### ASSIGNMENT:
Please say how many lines in the records below contain the word "Dispose", giving the number alone.

[EXTRACTED MATERIAL Boundary: Start]

(* ===== verification/FutureTheorems.v ===== *)
(** * Theorems on futures and their chains

    A program creates futures, settles them, awaits them and chains them with [map],
    [catch] and [finally]; the coroutines of the chains run in any order.  Every step
    is defined, outcomes are final, a chained future gets the outcome that the
    reference [child_result] says, and every chain whose source is settled settles.
    Then behaviours that the code gets wrong. *)

From S2P Require Import Prelude Future FutureProofs FutureWalk FutureSteps.
From stdpp Require Import tactics.

Local Open Scope nat_scope.

(** What a program does with futures; [Run]: a coroutine of [src/future.c] goes on, and
    [r] is what its mapper did if it is inside one; [Dispose]: it is cancelled before it
    starts. *)
Inductive fut_op (V X : Type) :=
| NewFutureState
| NewFuture (e : nat)
| Complete (e : nat) (v : V)
| Error (e : nat) (x : X)
| Cancel (o : nat) (x : X)
| Await (o coroutine : nat)
| Derive (source m : nat) (ty : async_future_mapper_type_t)
| Run (j : nat) (r : called V X)
| Dispose (j : nat)
| Microtask (it : nat).
Arguments NewFutureState {V X}.
Arguments NewFuture {V X}.
Arguments Complete {V X}.
Arguments Error {V X}.
Arguments Cancel {V X}.
Arguments Await {V X}.
Arguments Derive {V X}.
Arguments Run {V X}.
Arguments Dispose {V X}.
Arguments Microtask {V X}.

(** The futures, with what is not kept by the code: the pairs of a source event and a
    child object, and the events of the FutureState objects. *)
Record system (V X : Type) := mk_system { futures : futures_t V X; derived : list (nat * nat); states : list nat }.
Arguments mk_system {V X}.
Arguments futures {V X}.
Arguments derived {V X}.
Arguments states {V X}.

Section system.
Context {V X : Type} `{FutureMacros V X} (php_null : V) (set_previous : X → X → X).
Abbreviation sys := (system V X).

Definition enabled (op : fut_op V X) (p : sys) : bool :=
  match op with
  | NewFutureState => true
  | NewFuture e | Complete e _ | Error e _ => bool_decide (e ∈ states p)
  | Cancel o _ | Await o _ | Derive o _ _ => bool_decide (is_Some (objects (futures p) !! o))
  | Run j _ => bool_decide (is_Some (jobs (futures p) !! j))
  | Dispose j => match jobs (futures p) !! j with Some (JStart _ | JSingle _ _) => true | _ => false end
  | Microtask it => match iterators (futures p) !! it with Some i => 0 <? queued i | None => false end
  end.

(** The operation of the code and the bookkeeping.  An object made by the constructor
    has no mapper. *)
Definition keep {A} (p : sys) (m : M (futures_t V X) A) : option sys :=
  r ← m (futures p); Some (mk_system r.2 (derived p) (states p)).
Definition exec (op : fut_op V X) (p : sys) : option sys :=
  match op with
  | NewFutureState => r ← async_new_future (futures p); Some (mk_system r.2 (derived p) (r.1 :: states p))
  | NewFuture e => keep p (async_new_future_obj e 0 ASYNC_FUTURE_MAPPER_SUCCESS)
  | Complete e v => keep p (FutureState_complete e v)
  | Error e x => keep p (FutureState_error e x)
  | Cancel o x => keep p (Future_cancel o x)
  | Await o k => keep p (Future_await o k)
  | Derive o m ty =>
    ob ← objects (futures p) !! o;
    r ← async_future_create_mapper o m ty (futures p);
    Some (mk_system r.2 ((event ob, r.1) :: derived p) (states p))
  | Run j r => keep p (run_job php_null set_previous j r)
  | Dispose j => keep p (extended_dispose j)
  | Microtask it => keep p (microtask it)
  end.
Lemma run_producer ok s h p : Inv ok s → producers s !! h = Some p → p_todo p ≠ [] → wp (run_thread h) (λ _ s', Inv ok s') s.
Proof.
  intros HI Hp Hl. pose proof (producer_thread _ _ _ _ HI Hp) as Hh. pose proof (inv_held _ _ _ _ HI Hp) as Hf.
  destruct (inv_producer _ _ HI h p Hp) as [Hb Hs].
  assert (∀ sec, p_todo p = [sec] → free_section sec = true →
    wp (run_section h sec) (λ more s', free_todo more = true ∧ Inv ok s' ∧ producers s' !! h = Some (set_p_todo [] p))
      (with_producer h (set_p_todo [] p) s) → wp (run_thread h) (λ _ s', Inv ok s') s) as Hfree.
  { intros sec Heq Hsec Hwp. eapply wp_run_producer; [done..|]. eapply wp_mono; [exact Hwp|]. intros more s' (Hm & HI' & Hp').
    rewrite (producer_done _ _ _ _ Hp') by done. by apply todo_change. }
  assert (∀ sec, p_todo p = [sec] → free_section sec = true → Inv ok (with_producer h (set_p_todo [] p) s)) as Hpop.
  { intros sec Heq Hsec. apply todo_change; try done. by rewrite Heq. }
  destruct (p_todo p) as [|sec [|]] eqn:Heq; [done| |by destruct sec].
  destruct sec; try done.
  - apply (Hfree _ eq_refl eq_refl). cbn [run_section]. rewrite wp_bind, wp_get_state, wp_ret by done.
    split_and!; [|by eapply Hpop|apply with_producer_eq]. cbn. by destruct (completed (state s)), o.
  - apply (Hfree _ eq_refl eq_refl). cbn [run_section]. rewrite wp_bind.
    eapply wp_mono; [apply (complete_section ok _ (OValue v)); [by eapply Hpop|done]|]. intros _ s' (HI' & _ & Ep). rewrite wp_ret.
    split_and!; [done|done|]. rewrite Ep. apply with_producer_eq.
  - apply (Hfree _ eq_refl eq_refl). cbn [run_section]. rewrite wp_bind.
    eapply wp_mono; [apply (complete_section ok _ (OException x is_cancel)); [by eapply Hpop|done]|]. intros _ s' (HI' & _ & Ep). rewrite wp_ret.
    split_and!; [done|done|]. rewrite Ep. apply with_producer_eq.
  - (* SBindCancel *) destruct Hs as (He & Hbn & Hown).
    eapply wp_run_producer; [done..|]. cbn [run_section]. rewrite wp_bind. unfold async_future_shared_state_bind_cancel.
    rewrite wp_bind, wp_get_state by done. change (state (with_producer h _ s)) with (state s). destruct (cancel_requested (state s)) eqn:Hreq.
    + rewrite wp_ret, wp_bind, wp_upd_producer, wp_ret. cbn. rewrite !alter_insert_same.
      apply (producer_change ok s h p (set_stopped true (set_entry None (set_p_todo [] p)))); [done|done| | |cbn; congruence|done].
      * split; [cbn; congruence|]. cbn. by rewrite Hbn.
      * intros [?|?]; cbn in *; congruence.
    + rewrite wp_bind, wp_upd_state, wp_ret, wp_bind, wp_upd_producer, wp_ret. cbn. rewrite !alter_insert_same.
      apply (cancel_trigger_change ok s h p (set_bound (Some t) (set_p_todo [] p))); try done; [by left|by intros t' [= <-]].
  - (* SUnbindCancel *) destruct Hs as (He & Hbn).
    eapply wp_run_producer; [done..|]. cbn [run_section]. rewrite wp_bind. unfold async_future_shared_state_unbind_cancel.
    rewrite wp_bind, wp_get_state by done. rewrite wp_upd_state, wp_bind, wp_upd_producer, wp_ret. cbn. rewrite !alter_insert_same.
    apply (cancel_trigger_change ok s h p (set_bound None (set_p_todo [] p))); try done. by right.
  - (* SRecheck *) destruct Hs as (He & Hbn).
    eapply wp_run_producer; [done..|]. cbn [run_section]. rewrite wp_bind, wp_get_state, wp_bind, wp_when by done.
    change (state (with_producer h _ s)) with (state s).
    assert (∀ b, b = cancel_requested (state s) → Inv ok (with_producer h (set_stopped (stopped p || b) (set_p_todo [] p)) s)) as Hfin.
    { intros b ->. eapply producer_change; [done|done| | |done|].
      - split; [exact Hb|]. cbn. by rewrite He.
      - left. by right.
      - intros t _ _ _ ->. left. cbn. by rewrite orb_true_r. }
    destruct (cancel_requested (state s)) eqn:Hreq; specialize (Hfin _ eq_refl).
    + rewrite wp_upd_producer, wp_ret. cbn. rewrite !alter_insert_same. rewrite orb_true_r in Hfin. exact Hfin.
    + rewrite wp_ret. rewrite orb_false_r in Hfin. cbn. rewrite !alter_insert_same. exact Hfin.
  - (* SDelref *) by apply (producer_delref ok s h p).
Qed.
End proofs.
Definition routine_ok (s : sys) (rw : option reason) (rt : routine) : Prop :=
  match rt with
  | CloseChannel c => chan_known s c
  | DrainPop c | DrainTask c _ => chan_known s c ∧ is_Some rw
  | DrainLoad => is_Some rw
  | RoutineDone => False
  | _ => True
  end.
(** A worker past this point has no task left. *)
Definition emptied (pc : worker_pc) : bool :=
  match pc with WFailing _ _ true _ | WExit | WLoadNotify | WLoadOld _ | WSendToken _ | WDelref => true | _ => false end.
(** A worker that may still look at its channel. *)
Definition receives (pc : worker_pc) : bool :=
  match pc with
  | WInit | WBoot | WReceive | WTaken _ | WDispatch _ | WHandler _ | WBind _ | WBody _ | WNursery _ => true
  | _ => false
  end.
Record worker_ok (s : sys) (w : worker_t) : Prop := {
  wk_channel : receives (w_pc w) = true → chan_known s (w_channel w);
  wk_pc : match w_pc w with
    | WFailing r hand _ rt => routine_ok s (Some r) rt ∧ from_option (answered s) True hand
    | WNursery i => answered s i
    | WHandler i => has_kind s i TASK_KIND_INTERNAL
    | WBind i => has_kind s i TASK_KIND_CLOSURE
    | WRecord _ c => chan_known s c
    | WLoadOld m | WSendToken m => notify_known s m
    | _ => True end;
  wk_arenas i : i ∈ arenas w → has_kind s i TASK_KIND_CLOSURE;
  wk_emptied : emptied (w_pc w) = true → inflight w = [] ∧ arenas w = []
}.
Definition shut_reason (sh : shut_t) : option reason := match sh with ShutCancel => Some RCancelled | _ => None end.
Definition is_rotating (pc : caller_pc) : bool :=
  match pc with CReloadAlloc _ => true | _ => match rotation_of pc with Some _ => true | None => false end end.
Record caller_ok (s : sys) (pc : caller_pc) : Prop := {
  ck_pc : match pc with CSend _ c => chan_known s c | CShut sh rt => routine_ok s (shut_reason sh) rt | _ => True end;
  ck_rotation r swapped : rotation_of pc = Some (r, swapped) →
    notify_known s (r_notify r) ∧ chan_known s (r_old r) ∧ chan_known s (r_new r) ∧
    task_channel (pool s) = Some (if swapped then r_new r else r_old r);
  ck_orphan : is_rotating pc = true → orphan_old (pool s) = None ∧ orphan_notify (pool s) = None;
  ck_object : object s = true ∨ is_free pc = true;
  ck_owner : owner_gone s = true → is_free pc = true
}.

[EXTRACTED MATERIAL Boundary: End]

### RESPONSE TO THE EXERCISE:
5